§ Task directions:
Lines from the first one down to the one containing "status_ReconfigureTaskRef (vm_Status vm')" in the data below are the only ones needed; please return them exactly, both ends included.

§ Supplied data:
Lemma adjustPowerState_meets_spec `{Libraries} vm inst desired :
  wp (adjustPowerState vm inst desired) (fun tr o =>
    power_spec vm inst desired (writes tr) o /\ described tr = [] /\ completed tr = []).
Proof.
  unfold adjustPowerState. write_steps; answers_simpl; trace_simpl; (split; [|done]).
  - apply power_started; [done|done|ready_tac|done].
  - emptiness. subst. by apply power_started.
  - apply power_failed; [done|ready_tac].
  - by apply power_unsupported.
Qed.

(** ** Reconfiguration *)
Inductive reconfigure_spec (vm : VirtualMachine) (inst : ProviderInstance) (providerName : string)
    (d : dependencies) : trace -> outcome reconcile_result -> Prop :=
  | reconfigure_not_built e :
      reconfigure_spec vm inst providerName d [] (Done (no_result, Some e))
  | reconfigure_failed req e vm' a :
      request_for vm providerName (dep_class d) (dep_image d) (dep_networks d) req ->
      status_CurrentResources (vm_Status vm') = status_CurrentResources (vm_Status vm) ->
      ready vm' = ready vm ->
      reconfigure_spec vm inst providerName d
        [ev (ProviderReconfigure inst (status_ID (vm_Status vm)) req) (Err e);
         ev (StatusUpdateVM vm') a] (Done requeue5s)
  | reconfigure_async req taskRef vm' a :
      request_for vm providerName (dep_class d) (dep_image d) (dep_networks d) req ->
      taskRef <> "" ->
      status_ReconfigureTaskRef (vm_Status vm') = taskRef ->
      status_Phase (vm_Status vm') = VirtualMachinePhaseReconfiguring ->
      status_CurrentResources (vm_Status vm') = status_CurrentResources (vm_Status vm) ->
      ready vm' = ready vm ->
      reconfigure_spec vm inst providerName d
        [ev (ProviderReconfigure inst (status_ID (vm_Status vm)) req) (Ok taskRef);
         ev (StatusUpdateVM vm') a] (Done requeue5s)
  | reconfigure_sync req vm' a :
      request_for vm providerName (dep_class d) (dep_image d) (dep_networks d) req ->
      getCurrentCPU vm' = desiredCPU vm (dep_class d) ->
      getCurrentMemoryMiB vm' = desiredMemoryMiB vm (dep_class d) ->
      status_Phase (vm_Status vm') = VirtualMachinePhaseRunning ->
      ready vm' = true ->
      reconfigure_spec vm inst providerName d
        [ev (ProviderReconfigure inst (status_ID (vm_Status vm)) req) (Ok "");
         ev (StatusUpdateVM vm') a] (Done requeue5s).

§ Task output:
Lemma adjustPowerState_meets_spec `{Libraries} vm inst desired :
  wp (adjustPowerState vm inst desired) (fun tr o =>
    power_spec vm inst desired (writes tr) o /\ described tr = [] /\ completed tr = []).
Proof.
  unfold adjustPowerState. write_steps; answers_simpl; trace_simpl; (split; [|done]).
  - apply power_started; [done|done|ready_tac|done].
  - emptiness. subst. by apply power_started.
  - apply power_failed; [done|ready_tac].
  - by apply power_unsupported.
Qed.

(** ** Reconfiguration *)
Inductive reconfigure_spec (vm : VirtualMachine) (inst : ProviderInstance) (providerName : string)
    (d : dependencies) : trace -> outcome reconcile_result -> Prop :=
  | reconfigure_not_built e :
      reconfigure_spec vm inst providerName d [] (Done (no_result, Some e))
  | reconfigure_failed req e vm' a :
      request_for vm providerName (dep_class d) (dep_image d) (dep_networks d) req ->
      status_CurrentResources (vm_Status vm') = status_CurrentResources (vm_Status vm) ->
      ready vm' = ready vm ->
      reconfigure_spec vm inst providerName d
        [ev (ProviderReconfigure inst (status_ID (vm_Status vm)) req) (Err e);
         ev (StatusUpdateVM vm') a] (Done requeue5s)
  | reconfigure_async req taskRef vm' a :
      request_for vm providerName (dep_class d) (dep_image d) (dep_networks d) req ->
      taskRef <> "" ->
      status_ReconfigureTaskRef (vm_Status vm') = taskRef ->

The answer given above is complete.